To inference, you need to prepare python environment as detailed in the Installation section above. Also, you need to prepare SMPL model files and SMPL related files as detailed in the Data Preparing section above. Moreover, you need to download a model weight file, e.g. ckpt_w_be_3dhp_35epochs.pth, from here.
Next, prepare input images and the paired focal length. The photos taken by cameras or some phones have a 35 mm equivalent focal length attribute in their EXIF metadata. If not, you can first measure the horizontal FOV of your camera mannually, and then the 35 mm equivalent focal length can be calculated as: focal_length_35 = 36/2 / tan(FOV_Horizontal/2). (Width of 35 mm film: 36mm.) Then, please add it to photos' EXIF, or rename your input images as {base_filename}_{focal_length_35}_f35.jpg, e.g.

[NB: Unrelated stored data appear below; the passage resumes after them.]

(* ===== verification/Migration.v ===== *)
(** * Migrations

    Every run that can start a migration outside of Reconcile: the heartbeat server
    with its monitor, and the goroutines that watch the control plane and the pod
    network. The [Completed] records that they write are backed by a manifest. *)
From S2P Require Import Prelude Types Runtime Records Capi NodeHealthTransition Transition.
From S2P Require Import Reconcile Probes Monitors Heartbeat.

Section Migration.
Context {X : Externals} (mgmt : Client).

#[local] Hint Resolve backed_triggerMigration : go.

Lemma backed_recover p reason : traces backed (recover mgmt p reason).
Proof. unfold recover. traces_auto. Qed.

Lemma backed_upsert ns hb condition : traces backed (UpsertNodeHealth mgmt ns hb condition).
Proof. unfold UpsertNodeHealth. traces_auto. Qed.

Lemma backed_monitor_node ns now hb state : traces backed (monitor_node mgmt ns now hb state).
Proof.
  pose proof backed_upsert. unfold monitor_node, cluster_of_node, ReconcileClusterPoliciesForNode.
  traces_auto.
Qed.

Lemma backed_hb_step ns startupTime i sys : traces backed (hb_step mgmt ns startupTime i sys).
Proof.
  pose proof backed_upsert. pose proof backed_monitor_node.
  unfold hb_step, monitor_tick, RunHeartbeatServer, handle_heartbeat, handle_nodes, Update, All.
  traces_auto.
Qed.

Lemma backed_hb_run ns startupTime inputs sys :
  traces backed (hb_run mgmt ns startupTime inputs sys).
Proof.
  pose proof backed_hb_step. revert sys.
  induction inputs as [|i inputs IH]; intros sys; cbn [hb_run]; traces_auto.
Qed.

Lemma backed_monitor_loop {St} n interval (tick : St -> M St) st :
  (forall st, traces backed (tick st)) -> traces backed (monitor_loop n interval tick st).
Proof.
  intros H. revert st. induction n as [|n IH]; intros st; cbn [monitor_loop]; traces_auto.
Qed.

Lemma backed_FromName name ns : traces backed (GetCapiClusterFromName name ns mgmt).
Proof. apply backed_capi, emits_GetCapiClusterFromName. Qed.
Lemma backed_GetClusterClient r : traces backed (GetClusterClient r).
Proof. apply backed_capi, emits_GetClusterClient. Qed.
#[local] Hint Resolve backed_FromName backed_GetClusterClient backed_recover : go.

Lemma backed_cp_check cl : traces backed (controlplane.CheckControlPlaneStatus cl).
Proof. unfold controlplane.CheckControlPlaneStatus. traces_auto. Qed.

Lemma backed_cni_check cl cfg : traces backed (cnifault.CheckCNIStatus cl cfg).
Proof.
  assert (forall cfg pod targets, traces backed (cnifault.probe_targets cfg pod targets)).
  { intros cfg' pod. induction targets as [|t targets IH]; cbn [cnifault.probe_targets]; traces_auto. }
  unfold cnifault.CheckCNIStatus, cnifault.listNetTestPods, cnifault.listAllPods,
    cnifault.probe_from, cnifault.probePodNetwork.
  traces_auto.
Qed.

Lemma backed_cp_tick p startupTime st : traces backed (cp_tick mgmt p startupTime st).
Proof. pose proof backed_cp_check. unfold cp_tick. traces_auto. Qed.

Lemma backed_cni_tick p startupTime st : traces backed (cni_tick mgmt p startupTime st).
Proof. pose proof backed_cni_check. unfold cni_tick. traces_auto. Qed.

Lemma backed_prepare n name : traces backed (prepare_pods n mgmt name).
Proof.
  assert (traces backed (ensureNetTestPodsOnce mgmt name)).
  { unfold ensureNetTestPodsOnce. traces_auto. apply traces_forDo; [apply _|]. intros node.
    unfold ensure_net_test_pod. traces_auto. }
  induction n as [|n IH]; cbn [prepare_pods]; traces_auto.
Qed.

End Migration.

(** ** Properties *)

(** C2: The same holds for every migration that is not started by a reconciliation:
    whatever requests and ticks the heartbeat server gets, however long the monitors
    of the control plane and of the pod network run, and for every call of
    triggerMigrationNodeCP, each status update whose newest record is [Completed]
    comes after the commit of the recovery manifest of the recorded package to the
    [dr] repository. *)
Theorem triggerMigration_backed {X : Externals} mgmt s :
  (forall namespace inputs, backed (r_trace (StartServer mgmt namespace inputs s))) /\
  (forall rounds policy, backed (r_trace (cp_monitor rounds mgmt policy s))) /\
  (forall attempts rounds policy, backed (r_trace (cni_monitor attempts rounds mgmt policy s))) /\
  (forall clusterName migrationType,
     backed (r_trace (triggerMigrationNodeCP mgmt clusterName migrationType s))).
Proof.
  pose proof backed_hb_run. pose proof backed_cp_tick. pose proof backed_cni_tick.
  pose proof backed_prepare. pose proof @backed_monitor_loop.
  split_and!; intros; revert s.
  - change (traces backed (StartServer mgmt namespace inputs)). unfold StartServer. traces_auto.
  - change (traces backed (cp_monitor rounds mgmt policy)). unfold cp_monitor. traces_auto.
  - change (traces backed (cni_monitor attempts rounds mgmt policy)). unfold cni_monitor. traces_auto.
  - apply backed_triggerMigration.
Qed.
Record dijkstra_inv (R : relation pos) (rows cols : Z) (startPos : pos) (rank : pos → nat)
    (visited : gset pos) (distances : gmap pos num) (parent : gmap pos pos) : Prop := {
  dj_nonneg : ∀ v x, distances !! v = Some x → nonneg x;
  dj_reach : ∀ v x, distances !! v = Some x → num_eq x Infinity = false →
      rtc R startPos v;
  dj_settled : ∀ u w x y, u ∈ visited → in_rect rows cols w → w ∉ visited →
      distances !! u = Some x → distances !! w = Some y → num_lt y x = false;
  dj_parent : ∀ v p, parent !! v = Some p → p ∈ visited ∧ (rank p < rank v)%nat
}.

(** What a run of [aStar] returns. *)
Definition aStar_post (R : relation pos) (startPos endPos : pos) (steps : list step) : Prop :=
  monotone_snapshots step_visited steps ∧ Forall explore_self steps
  ∧ Forall (not_explored endPos) steps
  ∧ (Forall is_explore steps
     ∨ ∃ l p, steps = l ++ [path p] ∧ Forall is_explore l ∧ rtc R startPos endPos).

(** What a run of [dijkstra] returns. *)
Definition dijkstra_post (R : relation pos) (startPos endPos : pos) (steps : list step) : Prop :=
  monotone_snapshots step_visited steps ∧ Forall explore_self steps
  ∧ (Forall is_explore steps
     ∨ ∃ l visited p, steps = l ++ [explore endPos visited; path p]
         ∧ Forall is_explore l ∧ rtc R startPos endPos).

End Pathfinding.
(** * Properties *)

(** ** Counted loops *)

Section ForLoopFacts.
Context {S : Type}.

Lemma for_iter_ind (P : Z → S → Prop) (body : Z → S → S) k : ∀ i s,
  P i s →
  (∀ j t, (i ≤ j < i + Z.of_nat k)%Z → P j t → P (j + 1)%Z (body j t)) →
  P (i + Z.of_nat k)%Z (for_iter k i body s).
Proof.
  induction k as [|k IH]; intros i s Hs Hstep; simpl.
  - replace (i + Z.of_nat 0)%Z with i by lia. done.
  - replace (i + Z.of_nat (Datatypes.S k))%Z with ((i + 1) + Z.of_nat k)%Z by lia.
    apply IH.
    + apply Hstep; [lia | done].
    + intros j t Hj. apply Hstep. lia.
Qed.
(** Calls made on the collaborators, in the order they happen. *)
Inductive event : Type :=
| GetCanvasBaseLayer
| GetCanvasStage
| GetPointerPosition (s : StageRef)
| GetImageData (l : LayerRef) (sx sy sw sh : number)
| Dispatch (act : action).

(** ** The world the hook runs in *)

Section Hook.

(** The state of the redux store and its root reducer. *)
Context {State : Type}.
Variable reducer : State -> action -> State.

Record World : Type := {
  (** the stage held by [konvaInstanceProvider] at the moment *)
  canvasStage : option StageRef;
  (** the base layer held by [konvaInstanceProvider] at the moment *)
  canvasBaseLayer : option LayerRef;
  (** what each stage object answers to [getPointerPosition()] *)
  pointerPosition : StageRef -> option Vector2d;
  (** what the 2D context of each layer answers to [getImageData] *)
  imageData : LayerRef -> number -> number -> number -> number ->
              completion ImageData;
  (** [Konva.pixelRatio] *)
  pixelRatio : number;
  (** the redux store *)
  store : State;
  (** the calls made so far *)
  trace : list event
}.

Definition log (e : event) (w : World) : World :=
  {| canvasStage := canvasStage w;
     canvasBaseLayer := canvasBaseLayer w;
     pointerPosition := pointerPosition w;
     imageData := imageData w;
     pixelRatio := pixelRatio w;
     store := store w;
     trace := trace w ++ [e] |}.

Definition reduce (act : action) (w : World) : World :=
  {| canvasStage := canvasStage w;
     canvasBaseLayer := canvasBaseLayer w;
     pointerPosition := pointerPosition w;
     imageData := imageData w;
     pixelRatio := pixelRatio w;
     store := reducer (store w) act;
     trace := trace w |}.

(** Replacing the handles held by [konvaInstanceProvider] (the canvas is
    mounted, unmounted or rebuilt). *)
Definition setProvider (st : option StageRef) (ly : option LayerRef)
           (w : World) : World :=
  {| canvasStage := st;
     canvasBaseLayer := ly;
     pointerPosition := pointerPosition w;
     imageData := imageData w;
     pixelRatio := pixelRatio w;
     store := store w;
     trace := trace w |}.

(** ** A state-and-exception monad *)

Definition M (A : Type) : Type := World -> completion A * World.

Definition ret {A : Type} (v : A) : M A := fun w => (Normal v, w).

Definition bind {A B : Type} (m : M A) (k : A -> M B) : M B :=
  fun w =>
    match m w with
    | (Normal v, w') => k v w'
    | (Throw e, w') => (Throw e, w')
    end.

(** The completion of a computation and the world it leaves. *)
Definition result {A : Type} (m : M A) (w : World) : completion A := fst (m w).
Definition after {A : Type} (m : M A) (w : World) : World := snd (m w).

(** ** The collaborators *)

(** [getCanvasBaseLayer()] and [getCanvasStage()] of
    [../util/konvaInstanceProvider]. *)
Definition getCanvasBaseLayer : M (option LayerRef) :=
  fun w => (Normal (canvasBaseLayer w), log GetCanvasBaseLayer w).

Definition getCanvasStage : M (option StageRef) :=
  fun w => (Normal (canvasStage w), log GetCanvasStage w).

(** [stage.getPointerPosition()]. *)
Definition getPointerPosition (s : StageRef) : M (option Vector2d) :=
  fun w => (Normal (pointerPosition w s), log (GetPointerPosition s) w).

(** Reading [Konva.pixelRatio]. *)
Definition Konva_pixelRatio : M number :=
  fun w => (Normal (pixelRatio w), w).

(** [layer.getContext().getImageData(sx, sy, sw, sh)]. *)
Definition getImageData (l : LayerRef) (sx sy sw sh : number) : M ImageData :=
  fun w => (imageData w l sx sy sw sh, log (GetImageData l sx sy sw sh) w).

(** [dispatch(action)]: the store runs its reducer on the action. *)
Definition dispatch (act : action) : M unit :=
  fun w => (Normal tt, log (Dispatch act) (reduce act w)).

(** The [i]-th name of an array destructuring pattern. *)
Definition item (d : list Z) (i : nat) : element :=
  match nth_error d i with
  | Some n => Num n
  | None => Undefined
  end.

(** ** The hook *)

Record ColorPicker : Type := {
  updateColorUnderCursor : M unit;
  commitColorUnderCursor : M unit
}.

Declare Scope hook_scope.
Notation "v <- m ;; k" := (bind m (fun v => k))
  (at level 100, m at next level, right associativity) : hook_scope.
Local Open Scope hook_scope.

Definition useColorPicker : M ColorPicker :=
  canvasBaseLayer <- getCanvasBaseLayer ;;
  stage <- getCanvasStage ;;
  ret {|
    updateColorUnderCursor :=
      match stage, canvasBaseLayer with
      | Some stage, Some canvasBaseLayer =>
          position <- getPointerPosition stage ;;
          match position with
          | None => ret tt
          | Some position =>
              pixelRatio <- Konva_pixelRatio ;;
              image <- getImageData canvasBaseLayer
                         (x position * pixelRatio)%float
                         (y position * pixelRatio)%float
                         1%float
                         1%float ;;
              let d := data image in
              dispatch (setColorPickerColor
                          {| r := item d 0; g := item d 1;
                             b := item d 2; a := item d 3 |})
          end
      | _, _ => ret tt
      end;
    commitColorUnderCursor :=
      dispatch commitColorPickerColor
  |}.

End Hook.

Arguments World : clear implicits.
Arguments M : clear implicits.
Arguments ColorPicker : clear implicits.

(** ** Reading a trace *)

(** The pixel reads requested, with the layer and the four arguments. *)
Definition reads (t : list event)
  : list (LayerRef * number * number * number * number) :=
  flat_map (fun e => match e with
                     | GetImageData l sx sy sw sh => [(l, sx, sy, sw, sh)]
                     | _ => []
                     end) t.

(** The actions dispatched to the store. *)
Definition dispatched (t : list event) : list action :=
  flat_map (fun e => match e with
                     | Dispatch act => [act]
                     | _ => []
                     end) t.

(** The lookups of the process-wide stage and layer handles. *)
Definition lookups (t : list event) : list event :=
  flat_map (fun e => match e with
                     | GetCanvasBaseLayer => [GetCanvasBaseLayer]
                     | GetCanvasStage => [GetCanvasStage]
                     | _ => []
                     end) t.

(** ** The colour picker state held by the store *)

(** Modelled from the spec: the part of the state of [store/canvasSlice]
    (imported by the hook, not among the sources) that the colour picker
    uses: a live [preview] colour and a durable [committed] colour, each
    absent until first set. *)
Record ColorPickerState : Type := {
  preview : option RgbaColor;
  committed : option RgbaColor
}.

(** Modelled from the spec: the initial state of [store/canvasSlice];
    both slots start unset. *)
Definition initialState : ColorPickerState :=
  {| preview := None; committed := None |}.

(** Modelled from the spec: the reducer case of [store/canvasSlice] for
    [setColorPickerColor]; it overwrites [preview] with the payload,
    unconditionally. *)
Definition updatePreview (color : RgbaColor) (s : ColorPickerState)
  : ColorPickerState :=
  {| preview := Some color; committed := committed s |}.

(** Modelled from the spec: the reducer case of [store/canvasSlice] for
    [commitColorPickerColor]; it copies the current [preview] into
    [committed], and does nothing while [preview] is absent. *)
Definition commit (s : ColorPickerState) : ColorPickerState :=
  match preview s with
  | Some color => {| preview := preview s; committed := Some color |}
  | None => s
  end.

(** Modelled from the spec: the reducer of [store/canvasSlice] on the two
    actions the hook dispatches. *)
Definition canvasReducer (s : ColorPickerState) (act : action)
  : ColorPickerState :=
  match act with
  | setColorPickerColor color => updatePreview color s
  | commitColorPickerColor => commit s
  end.

(** The states the store can be in: the initial one, and those reached
    from it by dispatching actions. *)
Inductive reachable : ColorPickerState -> Prop :=
| reachable_init : reachable initialState
| reachable_step s act : reachable s -> reachable (canvasReducer s act).

(** ** Canvases used in the scenarios *)

Module Scenario.

Local Open Scope float_scope.

(** A mounted canvas at pixel ratio 2: the pointer is at (10, 20), the
    pixel of the base layer at (20, 40) is (255, 0, 128, 255) and every
    other pixel is transparent black. *)
Definition mounted : World ColorPickerState :=
  {| canvasStage := Some 0%nat;
     canvasBaseLayer := Some 0%nat;
     pointerPosition := fun _ => Some {| x := 10; y := 20 |};
     imageData := fun _ sx sy _ _ =>
       if (sx =? 20) && (sy =? 40)
       then Normal {| data := [255; 0; 128; 255]%Z |}
       else Normal {| data := [0; 0; 0; 0]%Z |};
     pixelRatio := 2;
     store := initialState;
     trace := [] |}.

(** The same canvas before it is mounted: the provider holds neither a
    stage nor a base layer yet. *)
Definition unmounted : World ColorPickerState :=
  setProvider None None mounted.

(** A canvas with the pointer just left of the stage, so that the
    physical coordinates are (-1, 5); here a read outside the buffer
    yields transparent black. *)
Definition lenient : World ColorPickerState :=
  {| canvasStage := Some 0%nat;
     canvasBaseLayer := Some 0%nat;
     pointerPosition := fun _ => Some {| x := -1; y := 5 |};
     imageData := fun _ sx sy _ _ =>
       if (sx <? 0) || (sy <? 0)
       then Normal {| data := [0; 0; 0; 0]%Z |}
       else Normal {| data := [255; 255; 255; 255]%Z |};
     pixelRatio := 1;
     store := initialState;
     trace := [] |}.

(** The same pointer over a layer whose context rejects a read outside
    its buffer. *)
Definition strict : World ColorPickerState :=
  {| canvasStage := Some 0%nat;
     canvasBaseLayer := Some 0%nat;
     pointerPosition := fun _ => Some {| x := -1; y := 5 |};
     imageData := fun _ sx sy _ _ =>
       if (sx <? 0) || (sy <? 0)
       then Throw "IndexSizeError"
       else Normal {| data := [255; 255; 255; 255]%Z |};
     pixelRatio := 1;
     store := initialState;
     trace := [] |}.

End Scenario.


(** ** What a call may touch *)

(** Two worlds show the same canvas: the same handles in the provider, the
    same pointer positions, the same pixels and the same pixel ratio. *)
Definition sameCanvas {State : Type} (w w' : World State) : Prop :=
  canvasStage w' = canvasStage w /\
  canvasBaseLayer w' = canvasBaseLayer w /\
  pointerPosition w' = pointerPosition w /\
  imageData w' = imageData w /\
  pixelRatio w' = pixelRatio w.

(** An element of a [Uint8ClampedArray]. *)
Definition uint8 (n : Z) : bool := ((0 <=? n) && (n <=? 255))%Z.

(** ** Layers answering with more or fewer bytes *)

Module Mock.

Local Open Scope float_scope.

(** The read answers with the bytes of two pixels. *)
Definition wide : World ColorPickerState :=
  {| canvasStage := Some 0%nat;
     canvasBaseLayer := Some 0%nat;
     pointerPosition := fun _ => Some {| x := 10; y := 20 |};
     imageData := fun _ _ _ _ _ =>
       Normal {| data := [1; 2; 3; 4; 5; 6; 7; 8]%Z |};
     pixelRatio := 2;
     store := initialState;
     trace := [] |}.

(** The read answers with two bytes only. *)
Definition narrow : World ColorPickerState :=
  {| canvasStage := Some 0%nat;
     canvasBaseLayer := Some 0%nat;
     pointerPosition := fun _ => Some {| x := 10; y := 20 |};
     imageData := fun _ _ _ _ _ => Normal {| data := [9; 8]%Z |};
     pixelRatio := 2;
     store := initialState;
     trace := [] |}.

(** The canvas of [Scenario.mounted] repainted everywhere but at the pixel
    (20, 40). *)
Definition repainted : World ColorPickerState :=
  {| canvasStage := Some 0%nat;
     canvasBaseLayer := Some 0%nat;
     pointerPosition := fun _ => Some {| x := 10; y := 20 |};
     imageData := fun _ sx sy _ _ =>
       if (sx =? 20) && (sy =? 40)
       then Normal {| data := [255; 0; 128; 255]%Z |}
       else Normal {| data := [7; 7; 7; 7]%Z |};
     pixelRatio := 2;
     store := initialState;
     trace := [] |}.
(** Comparing a difference with zero is comparing the two numbers. *)
Lemma SFsub_compare_zero (x y : spec_float) :
  SpecFloat.valid_binary prec emax x = true ->
  SpecFloat.valid_binary prec emax y = true ->
  FloatSpec.finite_or_zero x -> FloatSpec.finite_or_zero y ->
  SFcompare (SFsub prec emax x y) (S754_zero false) = SFcompare x y.
Proof.
  intros Vx Vy Fx Fy.
  destruct x as [sx| | |sx mx ex], y as [sy| | |sy my ey];
    try contradiction; simpl in Vx, Vy.
  - destruct sx, sy; reflexivity.
  - destruct sy; reflexivity.
  - destruct sx; reflexivity.
  - rewrite (SFcompare_finite sx mx ex sy my ey Vx Vy).
    unfold SFsub. fold (FloatSpec.sub_mantissa sx mx ex sy my ey).
    destruct (bounded_digits mx ex Vx) as (Hex & _).
    destruct (bounded_digits my ey Vy) as (Hey & _).
    assert (Hez : SpecFloat.emin prec emax <= Z.min ex ey) by lia.
    destruct (FloatSpec.sub_mantissa sx mx ex sy my ey) as [|p|p]; simpl binary_normalize.
    + reflexivity.
    + apply (signed_compare_zero false), binary_round_signed. exact Hez.
    + apply (signed_compare_zero true), binary_round_signed. exact Hez.
Qed.

End SpecFloatFacts.

Section Binary64Facts.

Local Open Scope float_scope.

Lemma is_finite_spec (x : float) :
  is_finite x = true -> FloatSpec.finite_or_zero (Prim2SF x).
Proof.
  unfold is_finite, is_nan, is_infinity.
  rewrite !FloatAxioms.eqb_spec, FloatAxioms.abs_spec.
  replace (Prim2SF infinity) with (S754_infinity false) by reflexivity.
  destruct (Prim2SF x) as [s|[]| |s m e]; simpl; try exact (fun _ => I);
    discriminate.
Qed.

Lemma Prim2SF_zero : Prim2SF 0 = S754_zero false.
Proof. reflexivity. Qed.

Lemma SFcompare_antisym (x y : spec_float) :
  SFcompare y x = option_map CompOpp (SFcompare x y).
Proof.
  destruct x as [sx|sx| |sx mx ex], y as [sy|sy| |sy my ey]; simpl;
    try reflexivity;
    try (destruct sx; reflexivity); try (destruct sy; reflexivity);
    try (destruct sx, sy; reflexivity).
  f_equal. destruct sx, sy; try reflexivity.
  - rewrite (Z.compare_antisym ex ey).
    destruct (ex ?= ey)%Z; simpl; try reflexivity.
    rewrite (Pos.compare_cont_antisym mx my Eq). reflexivity.
  - rewrite (Z.compare_antisym ex ey).
    destruct (ex ?= ey)%Z; simpl; try reflexivity.
    rewrite (Pos.compare_cont_antisym mx my Eq). reflexivity.
Qed.

Lemma SFcompare_finite_or_zero (x y : spec_float) :
  FloatSpec.finite_or_zero x -> FloatSpec.finite_or_zero y -> exists c, SFcompare x y = Some c.
Proof.
  destruct x, y; simpl; try contradiction; intros _ _; eexists; reflexivity.
Qed.

(** For finite numbers the difference is below, at or above zero exactly
    as the first number is below, at or above the second. *)
Lemma sub_compare_zero (x y : float) :
  is_finite x = true -> is_finite y = true ->
  (x - y <=? 0) = (x <=? y) /\
  (x - y <? 0) = (x <? y) /\
  (x - y =? 0) = (x =? y) /\
  (0 <? x - y) = (y <? x) /\
  (x <=? y) = negb (y <? x).
Proof.
  intros Fx Fy.
  pose proof (SFsub_compare_zero prec emax ltac:(reflexivity)
                (Prim2SF x) (Prim2SF y) (Prim2SF_valid x) (Prim2SF_valid y)
                (is_finite_spec x Fx) (is_finite_spec y Fy)) as H.
  destruct (SFcompare_finite_or_zero _ _ (is_finite_spec x Fx)
              (is_finite_spec y Fy)) as [c Hc].
  rewrite !FloatAxioms.leb_spec, !FloatAxioms.ltb_spec, !FloatAxioms.eqb_spec,
    !FloatAxioms.sub_spec, Prim2SF_zero.
  unfold SFleb, SFltb, SFeqb, SF64sub.
  rewrite (SFcompare_antisym (SFsub prec emax (Prim2SF x) (Prim2SF y))
             (S754_zero false)).
  rewrite (SFcompare_antisym (Prim2SF x) (Prim2SF y)).
  rewrite H, Hc. destruct c; repeat split; reflexivity.
Qed.

End Binary64Facts.

(** ** Payment, for finite amounts *)

Section PaymentFacts.

Local Open Scope float_scope.

Lemma SFeqb_refl (x : spec_float) : x <> S754_nan -> SFeqb x x = true.
Proof.
  destruct x as [s|s| |s m e]; intros H; try congruence;
    unfold SFeqb; simpl; try (destruct s; reflexivity).
  destruct s; rewrite Z.compare_refl, Pos.compare_cont_refl; reflexivity.
Qed.

Lemma is_nan_spec (x : float) : is_nan x = true <-> Prim2SF x = S754_nan.
Proof.
  unfold is_nan. rewrite FloatAxioms.eqb_spec. split.
  - intros H. destruct (Prim2SF x) eqn:E; try reflexivity;
      rewrite SFeqb_refl in H by discriminate; discriminate.
  - intros ->. reflexivity.
Qed.

End PaymentFacts.

(** X19. When the price and the advance are finite numbers, the order
    reads PAID exactly when the price is at most the advance and UNPAID
    exactly when the advance is below the price; the remaining amount
    is negative, zero or positive exactly as the price is below, equal
    to or above the advance. *)
Theorem derivePayment_compares_price_and_advance :
  forall price advance : float,
    is_finite price = true ->
    is_finite advance = true ->
    let p := OrderForm.derivePayment price advance in
    (pstatus p = PAID <-> (price <=? advance)%float = true) /\
    (pstatus p = UNPAID <-> (advance <? price)%float = true) /\
    (remainingAmount p <? 0)%float = (price <? advance)%float /\
    (remainingAmount p =? 0)%float = (price =? advance)%float /\
    (0 <? remainingAmount p)%float = (advance <? price)%float.
Proof.
  intros price advance Fp Fa p. subst p.
  destruct (sub_compare_zero price advance Fp Fa) as (Hle & Hlt & Heq & Hgt & Hneg).
  unfold OrderForm.derivePayment, OrderForm.due. simpl.
  rewrite Hle, Hlt, Heq, Hgt, Hneg.
  destruct (advance <? price)%float; simpl; repeat split; congruence.
Qed.

(** X20. The customer's view colours the pending amount red exactly
    when the payment the form derived is UNPAID, as long as the
    remaining amount is a number; when it is not a number (NaN) the
    amount is shown green although the status is UNPAID. *)
Theorem pending_colour_agrees_with_status :
  forall price advance : float,
    let p := OrderForm.derivePayment price advance in
    (is_nan (remainingAmount p) = false ->
     (OrderColours.pendingAmount p = OrderColours.red <-> pstatus p = UNPAID)) /\
    (is_nan (remainingAmount p) = true ->
     OrderColours.pendingAmount p = OrderColours.green /\ pstatus p = UNPAID).
Proof.
  intros price advance p. subst p.
  unfold OrderColours.pendingAmount, OrderForm.derivePayment. simpl.
  set (r := OrderForm.due _).
  rewrite FloatAxioms.ltb_spec, FloatAxioms.leb_spec, Prim2SF_zero.
  split.
  - intros Hnan.
    assert (Hr : Prim2SF r <> S754_nan).
    { intros E. apply is_nan_spec in E. congruence. }
    destruct (Prim2SF r) as [s|s| |s m e]; try congruence;
      try destruct s; simpl; split; congruence.
  - intros Hnan. apply is_nan_spec in Hnan. rewrite Hnan. simpl.
    split; reflexivity.
Qed.

(** ** The measurement grid, again *)

Lemma orDash_notBlank (v : FieldValue) : notBlank (orDash v).
Proof.
  destruct v as [s|x]; simpl.
  - destruct s; simpl; discriminate.
  - destruct (Js.numberTruthy x) eqn:E; simpl; [exact E | discriminate].
Qed.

IMG_26_f35.jpg.
Finally, run the following command to inference, taking the images in directory ./demo/to_inference
as inputs,
and there will be (PR) centered image crops and visualization of inference results in the folder ./demo/to_inference_res
.
CUDA_VISIBLE_DEVICES=0 python ./src_PersPose/trainer.py --cfg ./src_PersPose/configs/config_w_be_3dhp.yaml --pretrained_ckpt ./data/ckpt/PersPose/ckpt_w_be_3dhp_35epochs.pth --inference ./demo/to_inference
Every experiment is defined by config
files.
Configs of the experiments in the paper can be found in the ./src_PersPose/configs/
directory.
Run the following command to train on a single GPU without BEDLAM dataset.
CUDA_VISIBLE_DEVICES=0 python ./src_PersPose/trainer.py --cfg ./src_PersPose/configs/config_3dpw.yaml --wandb 3dpw_wo_be
Or run the following command to train on multiple(4) GPUs without BEDLAM dataset.
CUDA_VISIBLE_DEVICES=0,1,2,3 torchrun --rdzv_backend=c10d --rdzv_endpoint=localhost:0 --nnodes=1 --nproc_per_node=4 ./src_PersPose/trainer.py --cfg ./src_PersPose/configs/config_3dpw.yaml --wandb 3dpw_wo_be
Run the following command to evaluate the provided checkpoints (model weights) on a single GPU.
CUDA_VISIBLE_DEVICES=0 python ./src_PersPose/trainer.py --cfg ./src_PersPose/configs/config_3dpw.yaml --test --pretrained_ckpt ./data/ckpt/PersPose/ckpt_3dpw_16epochs.pth
Or run the following command to evaluate on multiple(4) GPUs.
CUDA_VISIBLE_DEVICES=0,1,2,3 torchrun --rdzv_backend=c10d --rdzv_endpoint=localhost:0 --nnodes=1 --nproc_per_node=4 ./src_PersPose/trainer.py --cfg ./src_PersPose/configs/config_3dpw.yaml --test --pretrained_ckpt ./data/ckpt/PersPose/ckpt_3dpw_16epochs.pth
Test set | PA-MPJPE | MPJPE | PVE | Config |
---|---|---|---|---|
3DPW | 39.1 | 60.1 | 72.4 | cfg |
Human3.6M | 28.3 | 43.0 | 52.7 | cfg |
MPI-INF-3DHP | 54.4 | 71.9 | - | cfg |
Cite as below if you find this repository helpful:
@InProceedings{PersPose_2025_ICCV,
title = {PersPose: 3D Human Pose Estimation with Perspective Encoding and Perspective Rotation},
author = {Hao, Xiaoyang and Li, Han},
booktitle = {Proceedings of the IEEE/CVF International Conference on Computer Vision (ICCV)},
year = {2025},
}
This repo is built on the excellent works HybrIK and VirtualMarker.